Esto se debe a que el titanio carece de electrones desapareados en su estructura cristalina, lo cual es necesario para que un material tenga características magnéticas. Esto indica que el titanio es una sustancia diamagnética y no interactúa con los campos magnéticos.
Otros metales, como el hierro, el cobalto y el níquel, son magnéticos porque sus electrones desapareados los hacen susceptibles a la atracción de los campos magnéticos. Cuando se exponen a un campo magnético, estos metales se magnetizan y permanecen así hasta que se elimina el campo magnético.

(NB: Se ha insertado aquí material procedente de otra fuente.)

(** X5: On the bar where a flat backtester opens a long position of [q]
    units at signal price [p] that the cash can pay for, the position is
    stored under [price_column] and the portfolio value recorded for the
    bar is the cash before the bar less [q * p * (slippage + commission
    + slippage * commission)]. *)
Theorem long_entry_costs_slippage_and_commission
    (cfg : Config) (data : DataFrame) (price_column : string)
    (i : nat) (st : State) (p s : Q) :
  iloc (results st) i price_column = Ok p ->
  iloc (results st) i "signal" = Ok s ->
  current_position st == 0 ->
  0 < s ->
  (let q :=
     calculate_position_size (strategy cfg)
       {| sd_signal := s; sd_price := p * (1 + slippage cfg) |} (take (S i) data) in
   0 <= q /\
   q * (p * (1 + slippage cfg)) * (1 + commission cfg) <= capital st) ->
  exists st' q pv,
    step cfg data price_column i st = Ok st' /\
    positions st' !! price_column = Some q /\
    last (equity_curve st') = Some pv /\
    pv == capital st
          - q * p * (slippage cfg + commission cfg + slippage cfg * commission cfg).
Proof.
  intros Hp Hs Hflat Hpos [Hq Hcap].
  assert (Qlt_bool 0 s = true) as Hlong by by apply Qlt_bool_iff.
  destruct (opening_step cfg data price_column i st p s Hp Hs Hflat)
    as (st' & Hstep & Hposn & _ & _ & Hlast).
  - intros E. rewrite E in Hpos. lra.
  - rewrite Hlong. unfold calculate_execution_price, calculate_commission_cost.
    rewrite Qabs_pos by done. lra.
  - rewrite Hlong in Hposn, Hlast.
    unfold calculate_execution_price, calculate_commission_cost in *.
    eexists _, _, _. split; [exact Hstep|]. split; [exact Hposn|].
    split; [exact Hlast|].
    rewrite Qabs_pos by done. ring.
Qed.

Lemma long_entry_costs_slippage_and_commission_witness :
  exists st' q pv,
    step demo_cfg demo_data "close" 0 (init_state demo_cfg demo_data) = Ok st' /\
    positions st' !! "close"%string = Some q /\
    last (equity_curve st') = Some pv /\
    pv == 100000 - q * 100 * ((5 # 10000) + (1 # 1000) + (5 # 10000) * (1 # 1000)).
Proof.
  apply (long_entry_costs_slippage_and_commission demo_cfg demo_data "close" 0
           (init_state demo_cfg demo_data) 100 1).
  - vm_compute. reflexivity.
  - vm_compute. reflexivity.
  - reflexivity.
  - reflexivity.
  - split; vm_compute; discriminate.
Defined.

(** X6: On the bar where a flat backtester opens a short position with a
    negative quantity [q] (as the strategies of the repository size
    their shorts) at signal price [p], the cash is not credited but
    debited with the absolute trade value and the commission, and the
    portfolio value recorded for the bar is the cash before the bar plus
    [q * p * ((1 - slippage) * (1 + commission) + 1)], that is, below it
    by about twice the trade value. *)
Theorem short_entry_is_booked_as_a_purchase
    (cfg : Config) (data : DataFrame) (price_column : string)
    (i : nat) (st : State) (p s : Q) :
  iloc (results st) i price_column = Ok p ->
  iloc (results st) i "signal" = Ok s ->
  current_position st == 0 ->
  s < 0 ->
  (let q :=
     calculate_position_size (strategy cfg)
       {| sd_signal := s; sd_price := p * (1 - slippage cfg) |} (take (S i) data) in
   q <= 0 /\
   - q * (p * (1 - slippage cfg)) * (1 + commission cfg) <= capital st) ->
  exists st' q pv,
    step cfg data price_column i st = Ok st' /\
    positions st' !! price_column = Some q /\
    capital st' == capital st + q * (p * (1 - slippage cfg)) * (1 + commission cfg) /\
    last (equity_curve st') = Some pv /\
    pv == capital st + q * p * ((1 - slippage cfg) * (1 + commission cfg) + 1).
Proof.
  intros Hp Hs Hflat Hneg [Hq Hcap].
  assert (Qlt_bool 0 s = false) as Hshort by (apply Qlt_bool_false_iff; lra).
  destruct (opening_step cfg data price_column i st p s Hp Hs Hflat)
    as (st' & Hstep & Hposn & _ & Hcapital & Hlast).
  - intros E. rewrite E in Hneg. lra.
  - rewrite Hshort. unfold calculate_execution_price, calculate_commission_cost.
    rewrite Qabs_neg by done. lra.
  - rewrite Hshort in Hposn, Hcapital, Hlast.
    unfold calculate_execution_price, calculate_commission_cost in *.
    eexists _, _, _. split; [exact Hstep|]. split; [exact Hposn|].
    split; [rewrite Hcapital, Qabs_neg by done; ring|].
    split; [exact Hlast|].
    rewrite Qabs_neg by done. ring.
Qed.
Lemma generation_attempt_fields task item log r :
  fst (generation_attempt w env template fields apiKey task item log) = Ok r →
  r_referenceImageId r = referenceImageId item
  ∧ r_variables r = item_variables item
  ∧ processTemplate w template (item_variables item) = Ok (r_processedPrompt r)
  ∧ r_error r = None.
Proof.
  unfold generation_attempt, mbind, IO_bind, mret, IO_ret, lift.
  destruct (processTemplate w template (item_variables item)); [|done].
  destruct (match f_model fields with _ => _ end log)
    as [[imageUrls|message] log']; simpl; [|done].
  by intros [= <-].
Qed.


(** When the substitution raises, the [catch] block raises again and the
    task is rejected. *)
Lemma processGenerationTask_rejected task item log message :
  processTemplate w template (item_variables item) = Throw message →
  processGenerationTask w env template fields apiKey task item log
  = (Throw message, log).
Proof.
  intros Hprompt.
  unfold processGenerationTask, generation_attempt, try_catch, mbind, IO_bind,
    lift.
  by rewrite Hprompt.
Qed.


End task.





(** The three results of the sample batch: the second item carries the
    failure, its neighbours their image. *)
Example batch_isolation :
  ∃ r1 r2 r3 log',
    api_batch_flower_generate sample_world sample_env sample_batch_request []
      = (Ok (mkResponse 200 (Results [r1; r2; r3])), log')
    ∧ (r_referenceImageId r1, r_imageUrls r1, r_error r1)
      = ("ref-1", ["https://images.example/1.png"], None)
    ∧ (r_referenceImageId r2, r_imageUrls r2, r_error r2)
      = ("ref-2", [],
         Some "Failed to generate image: 429 Rate limit exceeded")
    ∧ (r_referenceImageId r3, r_imageUrls r3, r_error r3)
      = ("ref-3", ["https://images.example/1.png"], None).
Proof. vm_compute. do 4 eexists. split_and!; reflexivity. Qed.

(** * Further properties of the server *)

(** ** More on the request bodies *)

Lemma not_elem_of_cons_ne {A} (x y : A) (l : list A) : x ∉ y :: l → y ≠ x ∧ x ∉ l.
Proof. rewrite not_elem_of_cons. by intros [? ?]. Qed.

Lemma edit_lookup_quality (imageFiles : list Buffer) (maskFile : option Buffer)
    (params : EditParams) :
  edit_requestBody imageFiles maskFile params !! "quality"
  = match e_model params, e_quality params with
    | EditGptImage1, Some q =>
        if quality_in_auto_high_medium_low q then Some (JStr (Quality_str q))
        else None
    | _, _ => None
    end.
Proof.
  unfold edit_requestBody, edit_response_format, edit_gpt_image_1,
    edit_image_and_mask, edit_base.
  destruct (e_model params); simpl; frame; [by destruct (e_quality params)|].
  unfold set_quality. destruct (e_quality params) as [q|]; [|by frame].
  destruct (quality_in_auto_high_medium_low q);
    [by rewrite lookup_insert_eq|by frame].
Qed.

(** X1: the body [editImage] sends has a [quality] key exactly when the
    model is gpt-image-1 and the request's quality is one of auto, high,
    medium and low, and then with that word; the word standard, which the
    edit schema accepts, is never sent, and dall-e-2 never gets a
    quality. *)
Theorem edit_quality_sent (imageFiles : list Buffer) (maskFile : option Buffer)
    (params : EditParams) (v : jsval) :
  edit_requestBody imageFiles maskFile params !! "quality" = Some v
  ↔ e_model params = EditGptImage1
    ∧ ∃ q, e_quality params = Some q
           ∧ q ∈ [QAuto; QHigh; QMedium; QLow]
           ∧ v = JStr (Quality_str q).
Proof.
  rewrite edit_lookup_quality. split.
  - destruct (e_model params); [done|].
    destruct (e_quality params) as [q|]; [|done].
    destruct q; simpl; try done.
    all: intros [= <-]; split; [done|]; eexists; split_and!; [done| |done].
    all: repeat constructor.
  - intros (-> & q & -> & Hq & ->).
    repeat (apply elem_of_cons in Hq as [->|Hq]); try done.
    by apply elem_of_nil in Hq.
Qed.

(** X2: [output_compression] is sent exactly as the request has it to
    gpt-image-1, a compression of 0 included, and is never sent to another
    model; this holds for generation and for edits. *)
Theorem output_compression_sent (params : GenerateParams)
    (imageFiles : list Buffer) (maskFile : option Buffer) (edit : EditParams) :
  generate_requestBody params !! "output_compression"
    = match g_model params with
      | GptImage1 => JNum <$> g_output_compression params
      | DallE2 | DallE3 => None
      end
  ∧ edit_requestBody imageFiles maskFile edit !! "output_compression"
    = match e_model edit with
      | EditGptImage1 => JNum <$> e_output_compression edit
      | EditDallE2 => None
      end.
Proof.
  split.
  - unfold generate_requestBody, generate_response_format, generate_gpt_image_1,
      generate_dalle3, generate_n, generate_base.
    destruct (g_model params); simpl; frame; try done.
    destruct (g_output_compression params); simpl;
      [by rewrite lookup_insert_eq|by frame].
  - unfold edit_requestBody, edit_response_format, edit_gpt_image_1,
      edit_image_and_mask, edit_base.
    destruct (e_model edit); simpl; frame; try done.
    destruct (e_output_compression edit); simpl;
      [by rewrite lookup_insert_eq|by frame].
Qed.

(** The keys an edit body can have. *)
Lemma edit_requestBody_keys (imageFiles : list Buffer) (maskFile : option Buffer)
    (params : EditParams) (k : string) :
  k ∉ ["prompt"; "model"; "size"; "n"; "image"; "mask"; "quality";
       "output_format"; "output_compression"; "background";
       "response_format"; "user"] →
  edit_requestBody imageFiles maskFile params !! k = None.
Proof.
  intros Hk.
  repeat (apply not_elem_of_cons_ne in Hk as [? Hk]).
  unfold edit_requestBody, edit_response_format, edit_gpt_image_1,
    edit_image_and_mask, edit_base.
  destruct (e_model params); simpl; frame; done.
Qed.

(** X3: an edit body always has [prompt], [model], [size], [n] and [image],
    with the request's own count (no model forces it to 1), and never has a
    key outside the twelve that [editImage] writes: no [style] and no
    [moderation], in particular. *)
Theorem edit_body_shape (imageFiles : list Buffer) (maskFile : option Buffer)
    (params : EditParams) :
  let requestBody := edit_requestBody imageFiles maskFile params in
  requestBody !! "prompt" = Some (JStr (e_prompt params))
  ∧ requestBody !! "model" = Some (JStr (EditModel_str (e_model params)))
  ∧ requestBody !! "size" = Some (JStr (e_size params))
  ∧ requestBody !! "n" = Some (JNum (e_n params))
  ∧ is_Some (requestBody !! "image")
  ∧ requestBody !! "style" = None
  ∧ requestBody !! "moderation" = None
  ∧ ∀ k, is_Some (requestBody !! k) →
      k ∈ ["prompt"; "model"; "size"; "n"; "image"; "mask"; "quality";
           "output_format"; "output_compression"; "background";
           "response_format"; "user"].
Proof.
  cbv zeta. split_and!.
  1-4: unfold edit_requestBody, edit_response_format, edit_gpt_image_1,
         edit_image_and_mask, edit_base;
       destruct (e_model params); simpl; frame; by rewrite lookup_insert_eq.
  - rewrite edit_lookup_image. by eexists.
  - apply edit_requestBody_keys. rewrite !not_elem_of_cons.
    split_and!; try done. apply not_elem_of_nil.
  - apply edit_requestBody_keys. rewrite !not_elem_of_cons.
    split_and!; try done. apply not_elem_of_nil.
  - intros k Hk.
    destruct (decide (k ∈ ["prompt"; "model"; "size"; "n"; "image"; "mask";
                           "quality"; "output_format"; "output_compression";
                           "background"; "response_format"; "user"]))
      as [Hin|Hout]; [done|].
    rewrite edit_requestBody_keys in Hk by done. by destruct Hk.
Qed.

(** X4: for every model, in generation and in edits, the body has a [user]
    key exactly when the request's [user] is a non-empty string, and then
    with that string unchanged. *)
Theorem user_sent (params : GenerateParams) (imageFiles : list Buffer)
    (maskFile : option Buffer) (edit : EditParams) (v : jsval) :
  (generate_requestBody params !! "user" = Some v
   ↔ ∃ u, g_user params = Some u ∧ u ≠ "" ∧ v = JStr u)
  ∧ (edit_requestBody imageFiles maskFile edit !! "user" = Some v
     ↔ ∃ u, e_user edit = Some u ∧ u ≠ "" ∧ v = JStr u).
Proof.
  assert (Hset : ∀ (user : option string) (rb : gmap string jsval),
            rb !! "user" = None →
            set_user user rb !! "user" = Some v
            ↔ ∃ u, user = Some u ∧ u ≠ "" ∧ v = JStr u).
  { intros user rb Hrb. unfold set_user.
    destruct (truthy user) eqn:Huser.
    - apply truthy_Some in Huser as (u & -> & Hu). rewrite lookup_insert_eq.
      simpl. split.
      + intros [= <-]. by exists u.
      + by intros (u' & [= <-] & _ & ->).
    - rewrite Hrb. split; [done|]. intros (u & -> & Hu & _).
      simpl in Huser. apply negb_false_iff, String.eqb_eq in Huser. done. }
  split; apply Hset.
  - unfold generate_response_format, generate_gpt_image_1, generate_dalle3,
      generate_n, generate_base.
    destruct (g_model params); simpl; by frame.
  - unfold edit_response_format, edit_gpt_image_1, edit_image_and_mask, edit_base.
    destruct (e_model edit); simpl; by frame.
Qed.

(** ** Decimal numerals *)

Lemma string_of_uint_digits (d : Decimal.uint) :
  forallb is_digit (list_ascii_of_string (NilEmpty.string_of_uint d)) = true.
Proof. induction d; simpl; auto. Qed.

Lemma to_uint_not_Nil (k : nat) : Nat.to_uint k ≠ Decimal.Nil.
Proof.
  intros Hnil. pose proof (DecimalNat.Unsigned.of_to k) as Hk.
  rewrite Hnil in Hk. simpl in Hk. subst k. discriminate Hnil.
Qed.

Lemma index_str_NilEmpty (k : nat) :
  index_str k = NilEmpty.string_of_uint (Nat.to_uint k).
Proof.
  unfold index_str, NilZero.string_of_uint.
  pose proof (to_uint_not_Nil k). by destruct (Nat.to_uint k).
Qed.

Lemma index_str_digits (k : nat) :
  forallb is_digit (list_ascii_of_string (index_str k)) = true.
Proof. rewrite index_str_NilEmpty. apply string_of_uint_digits. Qed.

Es fundamental recordar que las impurezas como el hierro pueden afectar las características no magnéticas del titanio. Una aleación de titanio puede tener algunas características magnéticas si contiene una proporción considerable de hierro.
Sin embargo, el titanio puro no tiene propiedades magnéticas. Es un metal perfecto para diversas aplicaciones, entre ellas dispositivos médicos, aeronáutica y procesos químicos.
El titanio puede ser paramagnético o diamagnético, según el titanio utilizado. Los dos tipos de titanio más populares son el titanio aleado y el titanio puro. Como es diamagnético, el titanio puro no se sentirá atraído por un imán.
Sin embargo, el titanio aleado puede ser paramagnético o ferromagnético, según la composición química de la aleación. Por ejemplo, si el hierro está presente en la aleación como uno de sus componentes, normalmente será ferromagnético y será atraído por un imán.